I’ve checked: That’s straight out of the domestic abusers’ playbook.
That’s not surprising, because despite their professions of love and unparalleled patriotism, many of them have turned out to be the kind of dudes that require magistrates to issue restraining orders, the type of guys who say – and mean it – if they can’t have you, nobody will.
This isn’t by a longshot the first time you’ve had your head turned by a slickster seeking to blame all of the nation’s ills on “them” – them being anyone of another color, from another country, who held a different political viewpoint, who worshiped differently.
How else can one explain the destructively punitive policies many politicians have adopted since you took up with that big-eared fella who, truth be told, wasn’t half bad?
There’ve been wild-eyed, wild-haired demagogues before who came a-courtin’ with big fancy cars, big fancy promises, sometimes even their own airplanes. This isn’t by a longshot the first time you’ve had your head turned by a slickster seeking to blame all of the nation’s ills on “them” – them being anyone of another color, from another country, who held a different political viewpoint, who worshiped differently.
Some of the silver-tongued seducers have even come close to securing a toehold with their false promises of nirvana – if we’d only get rid of them, build a wall to keep them out, ship them back to where they came from.

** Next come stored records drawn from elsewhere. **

(** ** The load effect after cleanup *)

Lemma step_unsubscribed (st : WorldMapState) (fx : Effect) (ev : event) :
  isSubscribed fx = false →
  (step (st, fx) ev).1 = st ∧ isSubscribed (step (st, fx) ev).2 = false.
Proof.
  intros Hoff. unfold step, catch.
  destruct ev as [err|response|err|raw|], (stage fx); simpl;
    try destruct (ok response); simpl; rewrite ?Hoff; by split.
Qed.

Lemma run_unsubscribed (evs : list event) (st : WorldMapState) (fx : Effect) :
  isSubscribed fx = false →
  (run (st, fx) evs).1 = st ∧ isSubscribed (run (st, fx) evs).2 = false.
Proof.
  unfold run. revert st fx.
  induction evs as [|ev evs IH]; intros st fx Hoff; [by split|].
  change (foldl step (st, fx) (ev :: evs)) with (foldl step (step (st, fx) ev) evs).
  destruct (step_unsubscribed st fx ev Hoff) as [Hst Hfx].
  destruct (step (st, fx) ev) as [st' fx']. cbn [fst snd] in Hst, Hfx. subst st'.
  by apply IH.
Qed.

Lemma step_Cleanup (s : WorldMapState * Effect) :
  (step s Cleanup).1 = s.1 ∧ isSubscribed (step s Cleanup).2 = false.
Proof. destruct s as [st fx]. unfold step. by destruct (stage fx). Qed.

(** C2.  Whatever happened before the cleanup, and whatever the fetch
    does after it, the component's state stays what it was when the
    cleanup ran: no event after the cleanup sets the dataset or the error. *)
Theorem no_state_change_after_cleanup
    (st : WorldMapState) (before after : list event) :
  let detached := run (mount st) (before ++ [Cleanup]) in
  let final := run (mount st) (before ++ Cleanup :: after) in
  final.1 = detached.1
  ∧ detached.1 = (run (mount st) before).1
  ∧ dataset final.1 = dataset detached.1
  ∧ error final.1 = error detached.1
  ∧ render final.1 = render detached.1.
Proof.
  simpl. unfold run. rewrite !foldl_app. simpl.
  set (s := foldl step (mount st) before).
  destruct (step_Cleanup s) as [Hst Hoff].
  destruct (step s Cleanup) as [st' fx'] eqn:Hs; simpl in *.
  destruct (run_unsubscribed after st' fx' Hoff) as [Hrun _].
  unfold run in Hrun. rewrite Hrun. by repeat split.
Qed.

(** ** Failures of the fetch *)

Lemma catch_subscribed (err : thrown) (st : WorldMapState) (fx : Effect) :
  isSubscribed fx = true → catch err st fx = setError (errorMessage err) st.
Proof. unfold catch. by intros ->. Qed.

Lemma render_error (st : WorldMapState) (message : string) :
  isMounted st = true → message ≠ "" →
  render (setError message st) = ErrorView message.
Proof.
  intros Hm Hne. unfold render; simpl. rewrite Hm; simpl.
  by destruct message.
Qed.

(** X18.  While the effect is subscribed and the
    component is mounted: a response that is not ok sets the error to
    "Failed to load dataset: " followed by its statusText, which is never
    empty, and the error view shows it; a thrown value that is not an
    Error sets the error to "Unknown error while loading dataset", and the
    error view shows it; a thrown Error sets the error to its message, and
    the error view shows it when the message is not empty. *)
Theorem failure_sets_error (st : WorldMapState) (fx : Effect) :
  isSubscribed fx = true →
  isMounted st = true →
  (∀ response, stage fx = AwaitFetch → ok response = false →
     let st' := (step (st, fx) (FetchResolved response)).1 in
     let message := "Failed to load dataset: " ++ statusText response in
     error st' = Some message ∧ message ≠ "" ∧ render st' = ErrorView message)
  ∧ (∀ ev v,
       (stage fx = AwaitFetch ∧ ev = FetchRejected (ThrownValue v))
       ∨ (stage fx = AwaitJson ∧ ev = JsonRejected (ThrownValue v)) →
       let st' := (step (st, fx) ev).1 in
       error st' = Some "Unknown error while loading dataset"
       ∧ render st' = ErrorView "Unknown error while loading dataset")
  ∧ (∀ ev message,
       (stage fx = AwaitFetch ∧ ev = FetchRejected (ErrorObject message))
       ∨ (stage fx = AwaitJson ∧ ev = JsonRejected (ErrorObject message)) →
       let st' := (step (st, fx) ev).1 in
       error st' = Some message
       ∧ (message ≠ "" → render st' = ErrorView message)).
Proof.
  intros Hon Hm. split; [|split].
  - intros response Hstage Hok. simpl. rewrite Hstage, Hok; simpl.
    rewrite catch_subscribed by done. simpl.
    split; [done|]. split; [done|]. by apply render_error.
  - intros ev v [[Hstage ->]|[Hstage ->]]; simpl; rewrite Hstage; simpl;
      rewrite catch_subscribed by done; (split; [done|by apply render_error]).
  - intros ev message [[Hstage ->]|[Hstage ->]]; simpl; rewrite Hstage; simpl;
      rewrite catch_subscribed by done;
      (split; [done|intros; by apply render_error]).
Qed.

Lemma failure_sets_error_not_ok :
  let s := mount initialState in
  let st' := (step s (FetchResolved {| ok := false; statusText := "Not Found" |})).1 in
  error st' = Some "Failed to load dataset: Not Found"
  ∧ render st' = ErrorView "Failed to load dataset: Not Found".
Proof.
  destruct (failure_sets_error (mount initialState).1 (mount initialState).2
              eq_refl eq_refl) as [Hstatus _].
  destruct (Hstatus {| ok := false; statusText := "Not Found" |} eq_refl eq_refl)
    as (Herr & _ & Hview).
  split; [exact Herr|exact Hview].
Defined.

(** C3.  The specification asks that every failure of the fetch, while
    subscribed, ends in the error view with a non-empty message.  When
    the fetch, or the reading of the body, rejects with an Error whose
    message is empty, the error is set to the empty string, [loadDataset]
    has finished, and the view that is shown is the loading placeholder.
    The other failures do reach the error view: a thrown value that is
    not an Error with the fallback message, and a response that is not ok
    with the prefix, also when its statusText is empty. *)
Theorem empty_error_message_shows_loading :
  let failed := run (mount initialState) [FetchRejected (ErrorObject "")] in
  let failed_body :=
    run (mount initialState)
      [FetchResolved {| ok := true; statusText := "OK" |}; JsonRejected (ErrorObject "")] in
  let other := run (mount initialState) [FetchRejected (ThrownValue VNull)] in
  let status :=
    run (mount initialState) [FetchResolved {| ok := false; statusText := "" |}] in
  error failed.1 = Some "" ∧ stage failed.2 = Finished ∧ render failed.1 = LoadingView
  ∧ error failed_body.1 = Some "" ∧ stage failed_body.2 = Finished
  ∧ render failed_body.1 = LoadingView
  ∧ render other.1 = ErrorView "Unknown error while loading dataset"
  ∧ render status.1 = ErrorView "Failed to load dataset: ".
Proof. simpl. by repeat split. Qed.

(** ** The hover handlers *)

Lemma setOptions_covered (style style' options : gmap string value) :
  dom style' ⊆ dom style →
  setOptions style (setOptions style' options) = setOptions style options.
Proof.
  intros Hdom. unfold setOptions. apply map_eq. intros key.
  rewrite !lookup_union.
  destruct (style !! key) as [v|] eqn:Hs; [by destruct (style' !! key), (options !! key)|].
  assert (style' !! key = None) as ->; [|by destruct (options !! key)].
  apply not_elem_of_dom. intros Hin. apply Hdom in Hin.
  by apply elem_of_dom in Hin as [? ?]; congruence.
Qed.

So America, as you celebrate your 240th birthday anniversary, try to remember the words of two great Americans – Neil Sedaka and Benjamin Franklin. Sedaka, in his 1975 song “The Immigrant,” wrote:
There was a time when strangers were welcomed here
music would play, they tell me the days were sweet and clear.
It was a sweeter tune, there was so much room
The people would come from everywhere.
Franklin, equally eloquently, said, “We must, indeed, all hang together or, most assuredly, we shall all hang separately.”
Happy birthday, America. I’m glad we could have this talk and – hey, what are you doing with that frying pan?